• _TRY IT_
From the listing below, reproduce word for word the part that opens with the line containing "Fixpoint encode (text" and closes with the line containing "if is_trail d"; reproduce nothing else.
EXERCISE INPUTS section start
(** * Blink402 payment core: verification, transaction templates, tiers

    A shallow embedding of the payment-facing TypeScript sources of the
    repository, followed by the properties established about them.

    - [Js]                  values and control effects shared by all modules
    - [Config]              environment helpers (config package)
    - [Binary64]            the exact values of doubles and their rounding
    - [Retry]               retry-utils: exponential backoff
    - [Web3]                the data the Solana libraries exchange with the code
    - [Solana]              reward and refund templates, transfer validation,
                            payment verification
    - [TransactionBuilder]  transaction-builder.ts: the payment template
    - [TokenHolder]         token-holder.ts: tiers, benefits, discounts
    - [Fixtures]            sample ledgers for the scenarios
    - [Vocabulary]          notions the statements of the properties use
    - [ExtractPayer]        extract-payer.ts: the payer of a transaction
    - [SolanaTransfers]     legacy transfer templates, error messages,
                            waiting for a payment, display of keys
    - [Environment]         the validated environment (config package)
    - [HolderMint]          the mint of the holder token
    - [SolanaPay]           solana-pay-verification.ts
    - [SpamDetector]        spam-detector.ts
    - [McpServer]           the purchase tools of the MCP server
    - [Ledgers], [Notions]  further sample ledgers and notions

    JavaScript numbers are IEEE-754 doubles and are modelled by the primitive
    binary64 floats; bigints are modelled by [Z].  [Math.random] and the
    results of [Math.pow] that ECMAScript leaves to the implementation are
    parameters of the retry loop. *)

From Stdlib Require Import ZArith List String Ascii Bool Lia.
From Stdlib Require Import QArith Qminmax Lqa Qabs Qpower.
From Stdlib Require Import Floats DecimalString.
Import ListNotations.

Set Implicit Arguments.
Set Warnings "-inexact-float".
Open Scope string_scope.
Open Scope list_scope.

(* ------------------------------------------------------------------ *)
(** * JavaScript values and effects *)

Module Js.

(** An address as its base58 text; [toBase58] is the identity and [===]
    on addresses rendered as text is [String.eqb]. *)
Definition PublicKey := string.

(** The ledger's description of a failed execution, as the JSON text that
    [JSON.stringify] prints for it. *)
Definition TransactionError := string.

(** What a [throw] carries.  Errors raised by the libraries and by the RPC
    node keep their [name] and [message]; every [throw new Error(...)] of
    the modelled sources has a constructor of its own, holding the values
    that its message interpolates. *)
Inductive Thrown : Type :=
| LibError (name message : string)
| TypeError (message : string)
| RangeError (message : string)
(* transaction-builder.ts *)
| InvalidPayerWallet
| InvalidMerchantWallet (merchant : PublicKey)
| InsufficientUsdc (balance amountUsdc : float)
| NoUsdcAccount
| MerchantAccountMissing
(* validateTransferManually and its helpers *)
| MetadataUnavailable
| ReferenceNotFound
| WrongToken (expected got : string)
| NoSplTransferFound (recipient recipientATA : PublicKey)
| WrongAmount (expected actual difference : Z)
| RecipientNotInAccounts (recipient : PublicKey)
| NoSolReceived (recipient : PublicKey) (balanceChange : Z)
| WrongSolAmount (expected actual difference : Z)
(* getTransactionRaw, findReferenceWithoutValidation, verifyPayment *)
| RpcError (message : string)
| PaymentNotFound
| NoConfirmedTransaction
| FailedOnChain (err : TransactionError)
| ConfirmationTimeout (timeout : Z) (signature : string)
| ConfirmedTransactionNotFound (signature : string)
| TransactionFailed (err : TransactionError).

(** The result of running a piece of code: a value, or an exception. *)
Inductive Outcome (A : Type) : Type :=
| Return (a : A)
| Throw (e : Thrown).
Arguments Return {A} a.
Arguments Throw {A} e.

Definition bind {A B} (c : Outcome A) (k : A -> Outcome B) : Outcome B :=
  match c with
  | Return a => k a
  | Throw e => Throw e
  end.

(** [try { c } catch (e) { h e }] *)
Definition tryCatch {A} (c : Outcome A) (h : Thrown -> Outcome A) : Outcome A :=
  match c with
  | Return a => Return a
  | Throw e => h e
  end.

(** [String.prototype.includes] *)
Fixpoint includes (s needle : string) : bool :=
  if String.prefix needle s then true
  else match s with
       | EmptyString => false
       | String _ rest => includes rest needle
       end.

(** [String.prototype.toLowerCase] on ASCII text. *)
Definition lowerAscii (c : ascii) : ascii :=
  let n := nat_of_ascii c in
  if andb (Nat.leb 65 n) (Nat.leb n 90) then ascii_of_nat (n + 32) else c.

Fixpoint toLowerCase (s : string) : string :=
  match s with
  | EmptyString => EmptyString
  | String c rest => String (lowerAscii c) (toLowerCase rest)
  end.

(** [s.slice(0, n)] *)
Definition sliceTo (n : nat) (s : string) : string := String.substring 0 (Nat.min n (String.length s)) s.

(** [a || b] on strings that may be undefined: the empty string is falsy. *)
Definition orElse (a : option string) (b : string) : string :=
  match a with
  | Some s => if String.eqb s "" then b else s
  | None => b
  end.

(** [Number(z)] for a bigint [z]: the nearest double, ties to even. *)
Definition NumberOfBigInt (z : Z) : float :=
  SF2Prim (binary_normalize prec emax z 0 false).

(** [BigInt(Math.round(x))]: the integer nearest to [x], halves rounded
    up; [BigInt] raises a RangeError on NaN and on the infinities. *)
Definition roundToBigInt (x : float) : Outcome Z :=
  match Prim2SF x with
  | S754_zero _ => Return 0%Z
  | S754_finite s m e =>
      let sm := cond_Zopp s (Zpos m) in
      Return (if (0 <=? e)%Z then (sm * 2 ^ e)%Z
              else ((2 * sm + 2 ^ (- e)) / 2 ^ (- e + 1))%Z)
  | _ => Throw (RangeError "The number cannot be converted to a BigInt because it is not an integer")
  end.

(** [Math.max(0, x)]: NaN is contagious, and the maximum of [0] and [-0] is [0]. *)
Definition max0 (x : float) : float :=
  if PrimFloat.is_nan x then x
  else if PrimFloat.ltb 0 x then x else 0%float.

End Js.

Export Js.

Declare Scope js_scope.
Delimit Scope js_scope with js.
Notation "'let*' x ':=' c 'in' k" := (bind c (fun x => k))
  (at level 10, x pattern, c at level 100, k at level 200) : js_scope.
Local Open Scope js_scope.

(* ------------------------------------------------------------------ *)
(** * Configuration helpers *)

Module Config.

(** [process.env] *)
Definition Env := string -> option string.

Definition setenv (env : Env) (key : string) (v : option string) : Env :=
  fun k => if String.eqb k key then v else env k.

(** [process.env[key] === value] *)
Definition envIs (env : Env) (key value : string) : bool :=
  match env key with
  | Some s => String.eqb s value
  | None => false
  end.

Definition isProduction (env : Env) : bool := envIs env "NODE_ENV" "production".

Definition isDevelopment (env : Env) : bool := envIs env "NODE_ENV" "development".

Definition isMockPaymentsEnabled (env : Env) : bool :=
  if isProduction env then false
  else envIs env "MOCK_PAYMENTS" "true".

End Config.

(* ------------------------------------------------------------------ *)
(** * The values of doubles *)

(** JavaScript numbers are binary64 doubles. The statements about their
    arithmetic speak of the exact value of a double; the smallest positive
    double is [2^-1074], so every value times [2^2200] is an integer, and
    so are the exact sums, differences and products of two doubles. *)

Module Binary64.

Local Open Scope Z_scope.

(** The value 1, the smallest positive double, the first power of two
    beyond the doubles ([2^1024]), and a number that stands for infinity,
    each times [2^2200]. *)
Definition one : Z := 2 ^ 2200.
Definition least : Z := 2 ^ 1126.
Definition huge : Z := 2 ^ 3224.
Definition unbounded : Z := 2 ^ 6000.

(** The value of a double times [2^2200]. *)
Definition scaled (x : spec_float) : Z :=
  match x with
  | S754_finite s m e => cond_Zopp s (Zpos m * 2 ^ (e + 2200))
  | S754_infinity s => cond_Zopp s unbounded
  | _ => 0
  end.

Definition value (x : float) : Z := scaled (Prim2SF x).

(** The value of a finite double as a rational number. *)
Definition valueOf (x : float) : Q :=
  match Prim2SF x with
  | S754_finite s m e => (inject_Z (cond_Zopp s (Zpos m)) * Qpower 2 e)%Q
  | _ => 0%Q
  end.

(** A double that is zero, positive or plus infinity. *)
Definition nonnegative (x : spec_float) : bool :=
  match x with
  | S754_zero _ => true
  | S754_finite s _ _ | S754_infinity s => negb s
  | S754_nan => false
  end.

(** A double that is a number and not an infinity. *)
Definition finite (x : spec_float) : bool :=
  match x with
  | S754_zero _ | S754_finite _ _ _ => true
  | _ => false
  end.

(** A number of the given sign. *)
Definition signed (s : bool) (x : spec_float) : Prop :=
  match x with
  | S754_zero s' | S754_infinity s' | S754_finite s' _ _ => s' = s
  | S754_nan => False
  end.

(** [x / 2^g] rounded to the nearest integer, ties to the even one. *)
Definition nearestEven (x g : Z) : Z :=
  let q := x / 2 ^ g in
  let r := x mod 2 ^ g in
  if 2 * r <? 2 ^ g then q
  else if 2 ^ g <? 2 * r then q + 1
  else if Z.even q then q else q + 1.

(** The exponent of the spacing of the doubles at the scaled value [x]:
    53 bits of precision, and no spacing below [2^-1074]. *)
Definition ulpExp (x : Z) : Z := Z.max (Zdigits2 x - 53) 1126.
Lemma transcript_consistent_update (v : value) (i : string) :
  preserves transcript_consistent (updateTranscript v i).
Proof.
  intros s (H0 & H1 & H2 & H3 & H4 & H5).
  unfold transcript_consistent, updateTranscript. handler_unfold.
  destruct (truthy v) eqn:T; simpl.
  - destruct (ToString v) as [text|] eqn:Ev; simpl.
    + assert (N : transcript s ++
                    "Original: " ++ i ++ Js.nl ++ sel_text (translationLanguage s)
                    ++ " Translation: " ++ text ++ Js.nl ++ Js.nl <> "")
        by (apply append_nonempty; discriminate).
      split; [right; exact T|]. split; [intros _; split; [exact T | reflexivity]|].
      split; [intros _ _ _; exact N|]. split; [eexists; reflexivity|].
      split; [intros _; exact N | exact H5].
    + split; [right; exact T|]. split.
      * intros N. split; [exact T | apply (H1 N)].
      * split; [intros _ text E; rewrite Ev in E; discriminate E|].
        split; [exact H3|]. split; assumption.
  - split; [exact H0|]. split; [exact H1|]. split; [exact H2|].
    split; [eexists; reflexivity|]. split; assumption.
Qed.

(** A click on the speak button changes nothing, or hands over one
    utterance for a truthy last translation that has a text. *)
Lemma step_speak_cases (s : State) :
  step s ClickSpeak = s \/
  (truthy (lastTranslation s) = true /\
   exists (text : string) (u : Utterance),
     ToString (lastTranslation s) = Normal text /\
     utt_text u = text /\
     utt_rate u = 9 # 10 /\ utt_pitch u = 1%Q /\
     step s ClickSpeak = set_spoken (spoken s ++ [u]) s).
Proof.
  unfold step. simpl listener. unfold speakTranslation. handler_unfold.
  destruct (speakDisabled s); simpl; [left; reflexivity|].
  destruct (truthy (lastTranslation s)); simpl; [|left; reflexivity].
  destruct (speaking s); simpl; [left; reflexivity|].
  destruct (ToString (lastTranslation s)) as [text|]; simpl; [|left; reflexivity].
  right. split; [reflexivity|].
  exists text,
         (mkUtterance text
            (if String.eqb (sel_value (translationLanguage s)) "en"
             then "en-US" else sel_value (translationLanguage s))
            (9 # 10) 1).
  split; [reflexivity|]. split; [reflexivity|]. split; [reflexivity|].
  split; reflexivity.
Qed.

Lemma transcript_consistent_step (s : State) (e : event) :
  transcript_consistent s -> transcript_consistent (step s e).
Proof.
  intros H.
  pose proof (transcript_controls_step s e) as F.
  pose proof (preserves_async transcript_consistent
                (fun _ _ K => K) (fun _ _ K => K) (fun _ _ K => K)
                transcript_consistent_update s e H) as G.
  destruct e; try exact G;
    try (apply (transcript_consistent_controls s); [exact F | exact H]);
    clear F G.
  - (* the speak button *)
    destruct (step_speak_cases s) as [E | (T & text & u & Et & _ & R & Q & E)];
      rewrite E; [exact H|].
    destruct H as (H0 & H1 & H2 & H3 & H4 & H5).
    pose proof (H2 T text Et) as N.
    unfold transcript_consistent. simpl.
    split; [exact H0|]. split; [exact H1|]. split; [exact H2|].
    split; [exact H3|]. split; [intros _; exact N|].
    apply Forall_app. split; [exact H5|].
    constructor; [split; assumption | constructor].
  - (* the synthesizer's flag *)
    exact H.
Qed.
EXERCISE INPUTS section end
EXERCISE INPUTS section start
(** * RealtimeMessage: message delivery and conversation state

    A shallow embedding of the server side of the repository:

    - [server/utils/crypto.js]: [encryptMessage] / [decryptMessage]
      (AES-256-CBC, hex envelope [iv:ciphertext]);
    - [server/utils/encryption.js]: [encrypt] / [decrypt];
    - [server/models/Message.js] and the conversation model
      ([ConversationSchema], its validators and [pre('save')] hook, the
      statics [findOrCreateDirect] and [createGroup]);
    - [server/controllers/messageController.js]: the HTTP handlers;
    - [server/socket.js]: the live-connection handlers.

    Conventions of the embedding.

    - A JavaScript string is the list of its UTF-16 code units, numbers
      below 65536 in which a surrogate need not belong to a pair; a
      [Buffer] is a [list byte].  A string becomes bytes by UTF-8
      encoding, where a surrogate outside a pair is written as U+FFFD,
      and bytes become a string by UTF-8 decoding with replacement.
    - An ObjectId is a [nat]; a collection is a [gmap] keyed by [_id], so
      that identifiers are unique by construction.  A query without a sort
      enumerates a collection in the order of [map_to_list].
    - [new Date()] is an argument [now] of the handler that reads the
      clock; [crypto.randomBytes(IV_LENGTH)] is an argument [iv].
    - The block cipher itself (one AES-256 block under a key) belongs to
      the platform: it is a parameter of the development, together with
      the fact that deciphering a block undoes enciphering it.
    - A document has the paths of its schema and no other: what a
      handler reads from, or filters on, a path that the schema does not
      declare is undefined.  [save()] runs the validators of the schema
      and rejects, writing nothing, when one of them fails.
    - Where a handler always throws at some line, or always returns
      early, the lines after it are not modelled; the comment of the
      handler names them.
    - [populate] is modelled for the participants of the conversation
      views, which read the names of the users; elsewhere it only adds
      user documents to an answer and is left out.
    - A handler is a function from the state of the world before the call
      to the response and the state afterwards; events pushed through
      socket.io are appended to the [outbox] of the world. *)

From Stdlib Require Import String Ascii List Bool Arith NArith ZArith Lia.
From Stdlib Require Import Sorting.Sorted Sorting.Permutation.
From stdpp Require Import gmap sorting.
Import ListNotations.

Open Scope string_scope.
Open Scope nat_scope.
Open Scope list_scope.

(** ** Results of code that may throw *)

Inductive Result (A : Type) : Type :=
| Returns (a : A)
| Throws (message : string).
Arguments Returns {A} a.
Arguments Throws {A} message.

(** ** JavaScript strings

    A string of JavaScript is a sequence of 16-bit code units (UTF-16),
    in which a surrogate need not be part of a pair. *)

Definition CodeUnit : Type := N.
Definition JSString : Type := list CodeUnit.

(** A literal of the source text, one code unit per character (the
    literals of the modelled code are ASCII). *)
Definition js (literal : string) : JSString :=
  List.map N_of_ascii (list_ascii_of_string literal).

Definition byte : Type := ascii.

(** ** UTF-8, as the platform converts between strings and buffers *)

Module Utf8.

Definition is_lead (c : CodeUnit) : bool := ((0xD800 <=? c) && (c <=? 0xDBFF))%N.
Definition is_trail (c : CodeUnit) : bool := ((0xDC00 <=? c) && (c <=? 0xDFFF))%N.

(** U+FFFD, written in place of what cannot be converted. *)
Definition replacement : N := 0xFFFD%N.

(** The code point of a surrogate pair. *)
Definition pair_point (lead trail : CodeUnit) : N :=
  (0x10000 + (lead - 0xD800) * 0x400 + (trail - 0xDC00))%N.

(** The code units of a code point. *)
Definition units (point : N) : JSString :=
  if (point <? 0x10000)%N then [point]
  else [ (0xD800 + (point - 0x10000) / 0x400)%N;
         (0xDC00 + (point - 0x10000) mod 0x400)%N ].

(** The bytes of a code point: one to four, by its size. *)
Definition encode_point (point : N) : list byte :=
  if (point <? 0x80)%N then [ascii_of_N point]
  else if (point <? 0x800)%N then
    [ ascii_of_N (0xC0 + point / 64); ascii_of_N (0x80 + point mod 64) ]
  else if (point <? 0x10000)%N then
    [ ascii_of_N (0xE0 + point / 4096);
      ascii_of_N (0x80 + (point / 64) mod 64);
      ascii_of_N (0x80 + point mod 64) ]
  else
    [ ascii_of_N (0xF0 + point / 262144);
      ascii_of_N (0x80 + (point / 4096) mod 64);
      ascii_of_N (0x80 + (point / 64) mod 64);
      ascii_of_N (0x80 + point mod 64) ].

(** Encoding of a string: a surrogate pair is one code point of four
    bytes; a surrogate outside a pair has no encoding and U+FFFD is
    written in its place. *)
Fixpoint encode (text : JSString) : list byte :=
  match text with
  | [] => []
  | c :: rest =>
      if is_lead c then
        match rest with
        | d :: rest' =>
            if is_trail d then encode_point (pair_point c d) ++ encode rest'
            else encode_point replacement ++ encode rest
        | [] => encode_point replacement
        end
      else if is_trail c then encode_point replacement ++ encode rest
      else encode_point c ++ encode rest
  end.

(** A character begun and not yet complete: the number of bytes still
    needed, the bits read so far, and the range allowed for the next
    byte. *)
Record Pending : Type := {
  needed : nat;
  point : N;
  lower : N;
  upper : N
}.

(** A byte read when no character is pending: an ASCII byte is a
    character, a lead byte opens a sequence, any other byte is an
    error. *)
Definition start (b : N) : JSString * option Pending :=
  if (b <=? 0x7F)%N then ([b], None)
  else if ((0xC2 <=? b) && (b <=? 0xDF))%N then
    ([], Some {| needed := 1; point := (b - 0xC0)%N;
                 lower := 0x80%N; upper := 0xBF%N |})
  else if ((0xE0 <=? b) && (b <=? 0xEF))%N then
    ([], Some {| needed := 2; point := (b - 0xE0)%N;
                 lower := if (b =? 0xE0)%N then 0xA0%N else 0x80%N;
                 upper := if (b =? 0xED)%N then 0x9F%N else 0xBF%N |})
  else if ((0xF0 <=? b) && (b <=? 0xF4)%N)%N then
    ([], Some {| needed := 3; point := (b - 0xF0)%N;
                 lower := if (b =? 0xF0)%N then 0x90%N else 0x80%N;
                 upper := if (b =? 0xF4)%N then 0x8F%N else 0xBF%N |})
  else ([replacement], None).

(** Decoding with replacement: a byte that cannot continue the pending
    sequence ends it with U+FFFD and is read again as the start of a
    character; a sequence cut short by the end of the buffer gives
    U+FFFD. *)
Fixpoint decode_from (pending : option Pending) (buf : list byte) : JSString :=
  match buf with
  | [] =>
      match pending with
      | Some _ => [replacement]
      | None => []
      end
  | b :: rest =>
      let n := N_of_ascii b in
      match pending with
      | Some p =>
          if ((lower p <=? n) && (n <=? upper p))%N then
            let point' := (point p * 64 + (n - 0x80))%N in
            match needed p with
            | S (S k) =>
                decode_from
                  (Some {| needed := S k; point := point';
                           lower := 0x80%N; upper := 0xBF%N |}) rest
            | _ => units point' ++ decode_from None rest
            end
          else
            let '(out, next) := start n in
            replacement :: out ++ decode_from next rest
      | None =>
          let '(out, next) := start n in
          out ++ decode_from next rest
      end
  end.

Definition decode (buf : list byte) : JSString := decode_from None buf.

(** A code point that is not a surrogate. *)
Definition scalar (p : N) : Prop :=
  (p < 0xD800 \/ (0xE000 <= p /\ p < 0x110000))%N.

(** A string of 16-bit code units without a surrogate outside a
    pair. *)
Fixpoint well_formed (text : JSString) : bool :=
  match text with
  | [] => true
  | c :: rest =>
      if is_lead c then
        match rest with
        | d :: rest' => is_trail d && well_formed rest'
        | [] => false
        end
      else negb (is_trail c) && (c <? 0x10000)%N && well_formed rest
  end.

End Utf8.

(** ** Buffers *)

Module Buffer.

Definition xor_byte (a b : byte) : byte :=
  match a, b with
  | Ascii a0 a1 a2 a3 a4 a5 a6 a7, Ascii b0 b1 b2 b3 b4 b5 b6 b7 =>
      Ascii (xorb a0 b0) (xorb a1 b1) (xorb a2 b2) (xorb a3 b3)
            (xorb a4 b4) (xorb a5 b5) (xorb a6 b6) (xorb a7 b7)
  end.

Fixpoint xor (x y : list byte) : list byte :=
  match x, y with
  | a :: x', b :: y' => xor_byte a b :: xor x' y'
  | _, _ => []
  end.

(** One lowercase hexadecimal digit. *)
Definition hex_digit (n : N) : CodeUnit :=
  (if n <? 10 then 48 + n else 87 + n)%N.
EXERCISE INPUTS section end
• _ANSWER TO THIS TASK_
Fixpoint encode (text : JSString) : list byte :=
  match text with
  | [] => []
  | c :: rest =>
      if is_lead c then
        match rest with
        | d :: rest' =>
            if is_trail d then encode_point (pair_point c d) ++ encode rest'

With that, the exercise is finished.